SciLifeLab Spatial Omics

285.78M kr SEK

Funder Swedish Research Council
Recipient Organization Stockholm University
Country Sweden
Start Date Nov 01, 2021
End Date Dec 31, 2025
Duration 1,521 days
Number of Grantees 1
Roles Principal Investigator
Data Source Swedish Research Council
Grant ID 2021-00189_VR
Grant Description

We propose a national SciLifeLab Spatial Omics infrastructure to serve a wide range of Life Science research areas with spatially resolved multimodal targeted- and omic-wide molecular profiling.

The infrastructure consists of 4 units from the SciLifeLab Single-Cell and Spatial Biology platform: 1) In situ sequencing unit (SU), 2) the Spatial Transcriptomic unit (KTH), 3) the Spatial Proteomic unit (KTH), and 4) the Mass-Spectrometry Imaging unit (UU).

The infrastructure units are supported by 4 pioneers in the field, Mats Nilsson (SU), Joakim Lundeberg (KTH), Emma Lundberg (KTH), and Per Andrén (UU).

The aim of the infrastructure is to serve Swedish scientists in fields including cancer research, neuroscience, infectious disease, autoimmunity, developmental biology, plant bioscience, and the Human Cell Atlas community spatially resolved multimodal molecular profiling datasets to reach an unprecedented depth of characterization of the molecular and cellular composition of tissue samples from any organ of interest, and from a wide range of disease states.
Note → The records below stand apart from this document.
Lemma connected_ok ids corder porder : in_int64 ids = true →
  corder ≡ₚ map_to_list (clients (gw_manager gw)) → porder ≡ₚ map_to_list (peers (gw_manager gw)) →
  ∃ gw', peer_connected gw ids corder porder = Ret gw' ∧ gateway_ok gw' ∧ gw_serving gw' = gw_serving gw.
Proof.
  intros Hids Hco Hpo. unfold peer_connected, addListener. destruct Hok as [Hm Hc Hp Hs Hli Hall]. cbn [sessions next_session clients peers listeners].
  set (p := next_session (gw_manager gw)). set (sm1 := mkManager _ _ _ _ _).
  assert (sessions (gw_manager gw) !! p = None) as Hfresh.
  { destruct (sessions (gw_manager gw) !! p) eqn:E; [|done]. apply (mok_sessions _ Hm) in E as [_ ?]. unfold p in *. lia. }
  assert (∀ q s, sessions (gw_manager gw) !! q = Some s → sessions sm1 !! q = Some s) as Hkeep.
  { intros q s Hq. simpl. rewrite lookup_insert_ne; [done|congruence]. }
  assert (manager_ok sm1) as Hm1.
  { destruct Hm as [H1 H2 H3 H4]. split; simpl.
    - intros q s. rewrite lookup_insert. case_decide; [intros [= <-]; subst; split; [apply fresh_ok; by constructor|unfold p; lia]|].
      intros Hq. destruct (H1 _ _ Hq). split; [done|unfold p in *; lia].
    - by apply (store_ok_mono (gw_manager gw)).
    - by apply (store_ok_mono (gw_manager gw)).
    - intros l. rewrite lookup_insert. case_decide; [by eexists|]. intros [->%elem_of_singleton|Hl]%elem_of_union; [done|by apply H4]. }
  assert (∀ sm, same_registry sm1 sm → is_Some (sessions sm !! p)) as Hnew.
  { intros sm Hreg. eapply same_registry_is_Some; [exact Hreg|]. simpl. rewrite lookup_insert_eq. by eexists. }
  destruct (notify_loop (λ sm (e : string * ptr), match sessions sm !! e.2 with None => Panic | Some s => notify sessionAdded sm p e.1 (sessionKey s) end)
    (ranged corder ++ ranged porder) sm1 sm1) as (sm2 & Hf & Hreg); [done| |].
  { intros sm [k q] Hin Hreg. simpl.
    assert (is_Some (sessions sm !! q)) as [sq Hsq].
    { eapply same_registry_is_Some; [exact Hreg|].
      apply elem_of_app in Hin as [Hin|Hin]; [apply (ranged_peers _ _ _ _ Hco) in Hin as (l & Hk & Hq)|apply (ranged_peers _ _ _ _ Hpo) in Hin as (l & Hk & Hq)].
      - destruct (mok_clients _ Hm1 k l Hk) as [_ Hsk]. destruct (Hsk q Hq) as (s & Hs' & _). by eexists.
      - destruct (mok_peers _ Hm1 k l Hk) as [_ Hsk]. destruct (Hsk q Hq) as (s & Hs' & _). by eexists. }
    rewrite Hsq. apply notify_ok; [by left|by apply Hnew]. }
  rewrite Hf. eexists. split; [done|]. split; [|done]. destruct Hreg as (HC & HP & HL & HN & HS).
  assert (∀ q, is_Some (sessions (gw_manager gw) !! q) → session_id <$> sessions sm2 !! q = session_id <$> sessions (gw_manager gw) !! q) as Hid.
  { intros q [sq Hq]. specialize (HS q). rewrite (Hkeep _ _ Hq) in HS. inversion HS as [? s' (Hk & Hn & _)|]; subst.
    rewrite Hq. simpl. unfold session_id. by rewrite Hk, Hn. }
  split; simpl.
  - by eapply same_registry_ok; [by split_and!|].
  - by rewrite HC.
  - by rewrite HP.
  - intros q Hq. unfold session_at. simpl. apply (same_registry_is_Some sm1); [by split_and!|]. simpl.
    destruct (decide (q = p)) as [->|Hne]; [rewrite lookup_insert_eq; by eexists|]. rewrite lookup_insert_ne by done.
    apply Hs. destruct Hq as [Hq|Hq]; [by left|right]. by rewrite lookup_insert_ne in Hq.
  - intros q. rewrite HL. simpl. rewrite elem_of_union, elem_of_singleton, Hli. destruct (decide (q = p)) as [->|Hne].
    + rewrite lookup_insert_eq. split; [by eexists|by left].
    + rewrite lookup_insert_ne by done. naive_solver.
  - revert Hall. apply listed_same; [exact HC|exact HP|by auto|exact Hid|done|intros q [k b r] Hq; by exists r].
Qed.
Lemma ended_ok p corder s : session_at gw p = Some s → corder ≡ₚ (map_to_list (conns s)).*2 →
  ∃ gw', peer_ended gw p corder = Ret gw' ∧ gateway_ok gw' ∧ gw_serving gw' = gw_serving gw.
Proof.
  intros Hat Hco. unfold peer_ended. destruct Hok as [Hm Hc Hp Hs Hli Hall]. cbn [sessions removeListener]. unfold session_at in Hat. rewrite Hat.
  destruct (mok_sessions _ Hm _ _ Hat) as [Hsok _]. destruct (Close_ok s corder Hsok Hco) as (s' & Hcl & Hs' & _). rewrite Hcl.
  pose proof (Close_key _ _ _ Hcl) as Hk. eexists. split; [done|]. split; [|done].
  pose proof (change_session_ok _ _ _ _ Hm Hat Hs' Hk) as [H1 H2 H3 H4]. split; simpl; [|done..| | |].
  - split; simpl; [done..|]. intros l [Hl _]%elem_of_difference. by apply H4.
  - intros q Hq. unfold session_at. simpl. rewrite lookup_insert. case_decide; [by eexists|]. apply Hs.
    destruct Hq as [Hq|Hq]; [by left|right]. by rewrite lookup_delete_ne in Hq.
  - intros q. rewrite elem_of_difference, elem_of_singleton, Hli. destruct (decide (q = p)) as [->|Hne].
    + rewrite lookup_delete_eq. split; [naive_solver|by intros [? ?]].
    + rewrite lookup_delete_ne by done. naive_solver.
  - revert Hall. apply listed_same; [done|done|by auto| |done|intros q [k b r] Hq; by exists r].
    intros q _. unfold id_at, session_at. simpl. rewrite lookup_insert. case_decide; [subst|done]. rewrite Hat. simpl. by rewrite Hk.
Qed.

Lemma dial_ok k dl proto address porder : in_int64 dl = true → porder ≡ₚ map_to_list (peers (gw_manager gw)) →
  (∀ p s, session_at gw p = Some s → 0 ≤ nextConnID s < 2 ^ 34 - 1) →
  ∃ sm r, Dial (gw_manager gw) k dl proto address porder = Ret (sm, r) ∧ gateway_ok (with_manager gw sm).
Proof.
  intros Hdl Hpo Hids. unfold Dial. pose proof (gok_manager _ Hok) as Hm.
  pose proof (get_dialer_correct (gw_manager gw) k dl porder Hm Hpo) as Hg. destruct (getDialer _ _ _ _) as [d|e]; [|by eexists _, _; destruct gw].
  destruct Hg as [Hdd Hg]. assert (∃ s, session_at gw (d_session d) = Some s) as [s Hs].
  { destruct Hg as [(_ & rest & s & _ & Hs & _)|(_ & _ & pk & l & Hpk & Hin & _)]; [by exists s|].
    destruct (mok_peers _ Hm pk l Hpk) as [_ Hall]. destruct (Hall _ Hin) as (s & Hs & _). by exists s. }
  unfold dial. pose proof Hs as Hs0. unfold session_at in Hs0. rewrite Hs0. destruct (mok_sessions _ Hm _ _ Hs0) as [Hsok _].
  rewrite Hdd. destruct (serverConnect_ok s dl (dial_proto (d_prefix d) proto) address Hsok (Hids _ _ Hs) Hdl) as (s' & r & Hc & Hs' & _).
  rewrite Hc. eexists _, _. split; [done|]. apply (change_ok gw Hok (d_session d) s); [done..|].
  assert (run_event io_chunks s (EvServerConnect dl (dial_proto (d_prefix d) proto) address) = Ret s') as Hr by (simpl; by rewrite Hc).
  by apply run_event_dials in Hr as (_ & Hk & _).
Qed.
End EachStep.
We request funding for a package of instruments to scale up data generation and computational capacity to be able to serve the country.

We request funding for a high performance GPU-server, an automated in situ sequencer, tissue processing equipment for Spatial Transcriptomics, an automated multiplex antibody staining system, and a high-resolution MALDI-MSI mass spectrometer. We also request funding for staff scientists to set up and develop applications on the instruments.

We expect that this investment will take Sweden to the absolute fore-front in the emerging field of spatial omics driven tissue biology, and will benefit national data-driven research programs such as the WASP and DDLS.

We also expect that during the life-time of these instruments, we will see the initial steps towards translation of these methods into the health-care, forestry and drug development sectors.